Sándor Fülöp Presse- und Öffentlichkeitsarbeit
Max-Planck-Institut für molekulare Genetik

    In a new study in Cell, the group of Tuğçe Aktaş (MPIMG) in collaboration with scientists from the LJI (USA) and Kyoto University (Japan), shows that condensates in the cell nucleus known as nuclear speckles help process RNA transcribed from the most gene dense regions of the genome. These findings provide an answer to the long-standing question about the function of these condensates.

    The problem with nuclear speckles

    Nuclear speckles have long puzzled scientists. With the advent of light microscopy, researchers first observed granular structures within cell nuclei. Yet these speckles were not formally recognized as distinct nuclear entities until the mid-20th century. Advanced molecular biology methods finally revealed their composition, but this insight only raised even more questions.

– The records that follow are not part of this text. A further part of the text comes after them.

(** * The claims *)

(** ** ExitReason *)

(** C2, as stated, fails: with two nil entries in the reason log (after
    [ExitWithError(nil)] twice) [ExitReason] takes the [errors.Join] branch
    and returns nil, which is no composite value and reports no entry. *)
Lemma C2_counterexample :
  ¬ (∀ (t : tid) (s s' : state) (r : error),
       mutex s = None → 2 ≤ length (exitReasons s) →
       run ExitReason t 5 ER_31 s = Some (s', r) →
       ∃ errs, r = joinError errs ∧ ∀ e, e ∈ exitReasons s → e ∈ errs).
Proof.
  intros H.
  destruct (H 0 (State true [Nil; Nil] false None [] [] false []) _ Nil
              eq_refl (le_n 2) eq_refl) as (errs & Hr & _).
  discriminate Hr.
Qed.

(** C2, amended: called with the mutex free, [ExitReason] returns and
    leaves the state as it was; the result is nil for an empty log, the
    entry itself for a log of one entry, and for a longer log
    [errors.Join] of the log: nil when every entry is nil, otherwise a
    [joinError] that wraps exactly the non-nil entries, in log order. *)
Theorem C2_ExitReason_result (t : tid) (s : state) :
  mutex s = None →
  ∃ r, run ExitReason t 5 ER_31 s = Some (s, r) ∧
       (exitReasons s = [] → r = Nil) ∧
       (∀ e, exitReasons s = [e] → r = e) ∧
       (2 ≤ length (exitReasons s) →
          (Forall (λ e, e = Nil) (exitReasons s) → r = Nil) ∧
          (¬ Forall (λ e, e = Nil) (exitReasons s) →
             r = joinError (non_nil (exitReasons s))) ∧
          (∀ e, e ∈ Unwrap r ↔ e ∈ exitReasons s ∧ e ≠ Nil) ∧
          Unwrap r `sublist_of` exitReasons s).
Proof.
  intros Hm. exists (reason_of (exitReasons s)).
  split; [by apply ExitReason_run|].
  destruct (exitReasons s) as [|e1 [|e2 l]] eqn:El; simpl.
  - split; [done|]. split; [done|]. intros Hlen; simpl in Hlen; lia.
  - split; [done|]. split; [by intros e [= ->]|].
    intros Hlen; simpl in Hlen; lia.
  - split; [done|]. split; [done|]. intros _.
    set (log := e1 :: e2 :: l).
    assert (Hcases : (Forall (λ e, e = Nil) log ∧ Join log = Nil) ∨
                     (¬ Forall (λ e, e = Nil) log ∧
                      Join log = joinError (non_nil log))).
    { destruct (non_nil log) as [|x k] eqn:En.
      - left. split; [by apply non_nil_all_nil|].
        apply Join_Nil. by apply non_nil_all_nil.
      - right. split.
        + rewrite <- non_nil_all_nil, En. done.
        + rewrite <- En. apply Join_joinError. rewrite En. done. }
    destruct Hcases as [[Hall ->]|[Hsome ->]]; cbn [Unwrap].
    + split; [done|]. split; [done|]. split; [|apply sublist_nil_l].
      intros e. split; [intros He; inversion He|].
      intros [He Hn]. exfalso. apply Hn.
      rewrite Forall_forall in Hall. by apply Hall.
    + split; [done|]. split; [done|]. split; [|apply non_nil_sublist].
      intros e. apply non_nil_elem.
Qed.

    “Broadly speaking, the field was considering two different ideas,” says group leader Tuğçe Aktaş. “Some scientists thought they were a gene-expression regulatory hub because they contain many transcription- and splicing-related proteins. Others believed that speckles simply store these molecules until they are needed and are not functional bodies.”

    But how could their function be determined? In molecular biology, a basic approach is to delete a structure or protein of interest and observe the resulting effects on cells and biological processes. However, this approach was long hindered by the complexity of nuclear speckles. “They contain hundreds of proteins, and it was unclear which ones formed the core of these condensates” explains Michal Malszycki, one of the study’s first authors.

    The functions of speckles

    This changed in 2020, when the Aktaş lab identified the two proteins that form the scaffold of nuclear speckles: SON and SRRM2. In their new study, the researchers targeted these proteins with degraders and were finally able to disrupt the structures. “By dismantling speckles, we found that they have a clear function and are not merely storage spaces,” says Aktaş.

    Specifically, the team linked speckle function to regions of DNA known as GC-rich isochores – large segments of DNA that are highly enriched in guanine and cytosine bases. “These GC-rich regions are dense with genes, and the messenger RNA produced from them is difficult to splice by default,” explains Lisa Martina, another first author. “We can now show that speckles are needed to properly process this tightly packed gene architecture.” Another function is to restrict random chromatin movements, as it was revealed by the 3D chromatin conformation capture techniques that Aktaş lab performed together with the group of Ferhat Ay at LJI in San Diego.

    The scientists also performed experiments in cell lines of other species, some of which were only available thanks to their collaborator Cantas Alev at ASHBi in Kyoto. The authors discovered that speckles seem to have evolved in amniotes, such as mammals and birds together with the gene architecture that is difficult to splice, but are absent in fish or invertebrates.

    “We found that speckles and the GC-rich isochores have coevolved. Why isochores exist, or what advantage such gene architecture provides, remains controversial. But this finding raises important questions about the evolution of speckles and their roles in other species, which we will now pursue further,” says İbrahim Ilık, a postdoc in the lab and a co-author of the paper.

    Speckles in diseases

    The core proteins of nuclear speckles are frequently mutated in rare disorders and there are some recent studies that report changes in the composition and morphology of speckles in cancer. A deeper understanding of the biophysical properties of these speckles could also provide important insights into disease mechanisms.

    More broadly, biomolecular condensates, such as nuclear speckles, are increasingly implicated in key cellular functions and in many diseases. “There were all these ideas about what nuclear speckles might be doing, and it is very exciting that we can clearly link them to the processing of the GC-rich isochore-derived RNA. To the best of my knowledge, no one has ever described a nuclear condensate that specifically affects such large domains of the genome,” concludes Aktaş.


    Originalpublikation:

    Malszycki M. et.al. Nuclear Speckles enable processing of RNA from GC-rich Isochores.